Wee: You know, if someone reconfigured something in there, they added a device, they changed a setting and what that’s doing is now saying, you know, a threat to your network. So, you know, for auditing, what happens is, if you move things into a software, actually, a DevOps kind of workflow, what you can be doing is taking your network configs across all of your devices, putting them all into GitHub, [Laughter] so that you’re actually taking your networking configs, looking at them with, you know, in a code repository looking at version control.

You could actually be running Ansible playbooks where you’re continuously kind of running through, making sure you haven’t gone off the golden template, be looking for issues, and then just let people know—hey, something is off here. It’s read only, but you then let your ops team know, hey, there’s something that’s not right. And just moving that into a software workflow is way better than what most teams have to do today.

Ashley: Well, usually, they’re totally separate worlds, and now you’re talking about being able to integrate those in a CI/CD kinda workflow, you know?

Wee: Yeah.

Ashley: You know, a tool chain that manages not just software DevOps but the network ops.

Wee: Yeah, exactly. And then you push that capability over to the run side, like, if you want to—if you’re talking your wireless network, you wanna set up guest networks or shut down networks or run, I’m imagining you have stores around the world, right? If you wanted to run that, then what you can do is push out your SSIDs, start them, stop them, reset your guest passwords and everything, automate all of that to where you’re pushing out control.

And then, you know, what’s really fun as a fly use case is just doing DevOps. Like, so, if you have new applications and a new class of applications that you wanna deploy onto your infrastructure, then you wanna do it securely. So, let’s say that you have a new set of applications, you want it to touch your financial database, you only want a select number of employees to access it, you wanna make sure that what your applications are running on, where your data is stored is all working in the right way, you can actually set network level configurations to segment your network, set up the VLANs, get your applications deployed into classes.

And so, we have something called ACI to help be an application centric infrastructure so that you can actually map your application settings down into your network configuration settings and do all this with a full DevOps CI/CD pipeline. That’s the kind of thing you could do in a fly use case. So, we actually have code for all of this stuff that lets people jump in, get started with it, and then customize it into their own system.

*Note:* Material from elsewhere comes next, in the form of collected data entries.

Lemma probe_inj j k :
  0 <= j < size -> 0 <= k < size ->
  probe size rehash hash j = probe size rehash hash k -> j = k.
Proof.
  enough (forall a b, 0 <= a <= b -> b < size ->
    probe size rehash hash a = probe size rehash hash b -> a = b) as Hw.
  { intros Hj Hk Heq. destruct (Z.le_ge_cases j k).
    - apply Hw; (done || lia).
    - symmetry. apply Hw; (done || lia). }
  intros a b Ha Hb Heq. enough (b - a = 0) by lia.
  apply step_multiple_zero; [lia|]. unfold probe in Heq.
  replace ((b - a) * (1 + hash mod rehash)) with
    ((hash + b * (1 + hash mod rehash)) - (hash + a * (1 + hash mod rehash))) by lia.
  rewrite Zminus_mod, Heq, Z.sub_diag. apply Z.mod_0_l. pose proof row_facts; lia.
Qed.

(** The sequence first comes back to its start after [size] probes. *)
Lemma probe_return k :
  0 <= k < size ->
  probe size rehash hash (k + 1) = probe size rehash hash 0 <-> k + 1 = size.
Proof.
  intros Hk. pose proof row_facts as (_ & _ & Hs). split.
  - intros Heq. destruct (Z.eq_dec (k + 1) size) as [|Hne]; [done|].
    apply probe_inj in Heq; lia.
  - intros ->. unfold probe. rewrite Z.mul_0_l, Z.add_0_r.
    rewrite Z.mul_comm. apply Z_mod_plus_full.
Qed.

(** Double hashing reaches every slot within [size] probes. *)
Lemma probe_surj a :
  0 <= a < size -> exists k, 0 <= k < size /\ probe size rehash hash k = a.
Proof.
  intros Ha. destruct row_facts as (Hp & _ & Hs). pose proof step_range as Hst.
  assert (rel_prime (1 + hash mod rehash) size) as Hrel
    by (apply rel_prime_le_prime; [done|lia]).
  apply rel_prime_bezout in Hrel as [u v Huv].
  exists ((u * (a - hash)) mod size). split; [apply Z.mod_pos_bound; lia|].
  unfold probe. rewrite <- Zplus_mod_idemp_r, Zmult_mod_idemp_l, Zplus_mod_idemp_r.
  replace (hash + u * (a - hash) * (1 + hash mod rehash))
    with (a + (- v * (a - hash)) * size).
  - rewrite Z_mod_plus_full. apply Z.mod_small. lia.
  - replace (u * (a - hash) * (1 + hash mod rehash))
      with ((u * (1 + hash mod rehash)) * (a - hash)) by ring.
    replace (u * (1 + hash mod rehash)) with (1 - v * size) by lia. ring.
Qed.
End Probe.

(** ** Invariant *)

(** What the client's hash and equality callbacks must satisfy. *)
Class KeyOps (hf : Z -> Z) (keq : Z -> Z -> bool) : Prop := {
  hf_range : forall k, 0 <= hf k < 2 ^ 32;
  keq_hf : forall a b, keq a b = true -> hf a = hf b;
  keq_refl : forall a, keq a a = true;
  keq_sym : forall a b, keq a b = keq b a;
  keq_trans : forall a b c, keq a b = true -> keq b c = true -> keq a c = true }.

Definition entry_at (ht : hash_table) (i : Z) (e : hash_entry) : Prop :=
  array_get (ht_table ht) i = Some e.

Definition present_at (ht : hash_table) (i : Z) (e : hash_entry) : Prop :=
  entry_at ht i e /\ entry_is_present ht e = true.

Definition ht_probe (ht : hash_table) (hash k : Z) : Z :=
  probe (ht_size ht) (ht_rehash ht) hash k.

(** The slots probed for [hash] before the [k]-th are all in use. *)
Definition chain (ht : hash_table) (hash k : Z) : Prop :=
  forall j, 0 <= j < k -> exists e, entry_at ht (ht_probe ht hash j) e
                                    /\ entry_is_free e = false.

(** The shape of a table: its sizes are a row of [hash_sizes] (not the last,
    see [next_address_wrap_never_returns]), its counters count. *)
Record ht_shape (ht : hash_table) : Prop := {
  sh_index : 0 <= ht_size_index ht < 30;
  sh_row : array_get hash_sizes (ht_size_index ht)
           = Some (ht_max_entries ht, ht_size ht, ht_rehash ht);
  sh_length : Z.of_nat (length (ht_table ht)) = ht_size ht;
  sh_deleted_key : ht_deleted_key ht <> 0;
  sh_entries : ht_entries ht = count_if (entry_is_present ht) (ht_table ht);
  sh_deleted : ht_deleted_entries ht = count_if (entry_is_deleted ht) (ht_table ht) }.

Record ht_wf (hf : Z -> Z) (keq : Z -> Z -> bool) (ht : hash_table) : Prop := {
  wf_shape : ht_shape ht;
  wf_keq : ht_key_equals_function ht = keq;
  wf_chain : forall i e, present_at ht i e ->
    he_hash e = hf (he_key e) /\
    exists k, 0 <= k < ht_size ht /\ i = ht_probe ht (he_hash e) k
              /\ chain ht (he_hash e) k;
  wf_unique : forall i1 e1 i2 e2, present_at ht i1 e1 -> present_at ht i2 e2 ->
    keq (he_key e1) (he_key e2) = true -> i1 = i2 }.

(** The finite map a table stands for: [ht_maps ht k d] when some entry holds a
    key equal to [k] with data [d]. *)
Definition ht_maps (keq : Z -> Z -> bool) (ht : hash_table) (k d : Z) : Prop :=
  exists i e, present_at ht i e /\ keq k (he_key e) = true /\ he_data e = d.

(** ** Generic facts *)

Lemma shape_row ht : ht_shape ht -> row_ok (ht_max_entries ht, ht_size ht, ht_rehash ht).
Proof. intros []. by eapply hash_sizes_ok. Qed.

Lemma entry_is_free_not_present ht e :
  entry_is_free e = true -> entry_is_present ht e = false.
Proof. unfold entry_is_free, entry_is_present. by intros ->. Qed.

Lemma entry_is_present_not_deleted ht e :
  entry_is_present ht e = true -> entry_is_deleted ht e = false.
Proof.
  unfold entry_is_present, entry_is_deleted. by intros [_ ?%negb_true_iff]%andb_prop.
Qed.

Lemma entry_not_free ht e :
  entry_is_free e = false -> entry_is_present ht e = negb (entry_is_deleted ht e).
Proof. unfold entry_is_free, entry_is_present, entry_is_deleted. by intros ->. Qed.

Lemma present_not_free ht e :
  entry_is_present ht e = true -> entry_is_free e = false.
Proof.
  intros H. destruct (entry_is_free e) eqn:E; [|done].
  by rewrite entry_is_free_not_present in H.
Qed.

Lemma entry_at_ex ht i :
  ht_shape ht -> 0 <= i < ht_size ht -> exists e, entry_at ht i e.
Proof. intros [] Hi. apply array_get_is_Some. lia. Qed.

Lemma entry_at_lt ht i e :
  ht_shape ht -> entry_at ht i e -> 0 <= i < ht_size ht.
Proof. intros [] H%array_get_lt. lia. Qed.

Ashley: One thing that is really great about this is probably the network world doesn’t quite yet realize how much of this has already kinda been worked through in a DevOps world, and there’s so many resources in thinking about tool chains and workflow pipelines and tools to manage all of this.

Wee: Exactly.

Ashley: They may not necessarily be able to lift and shift right onto a network paradigm, but pretty darn close.

Wee: Absolutely.

Ashley: So, they’ve got a big leg up that they may not even realize yet.

Wee: Yeah, absolutely. And it actually, it kinda goes both ways. So, we’re actually not claiming to do rocket science, right, in terms of something very new. In some ways, what we’re doing is, we’re connecting the world so that you can take the best practices from both worlds and put them together.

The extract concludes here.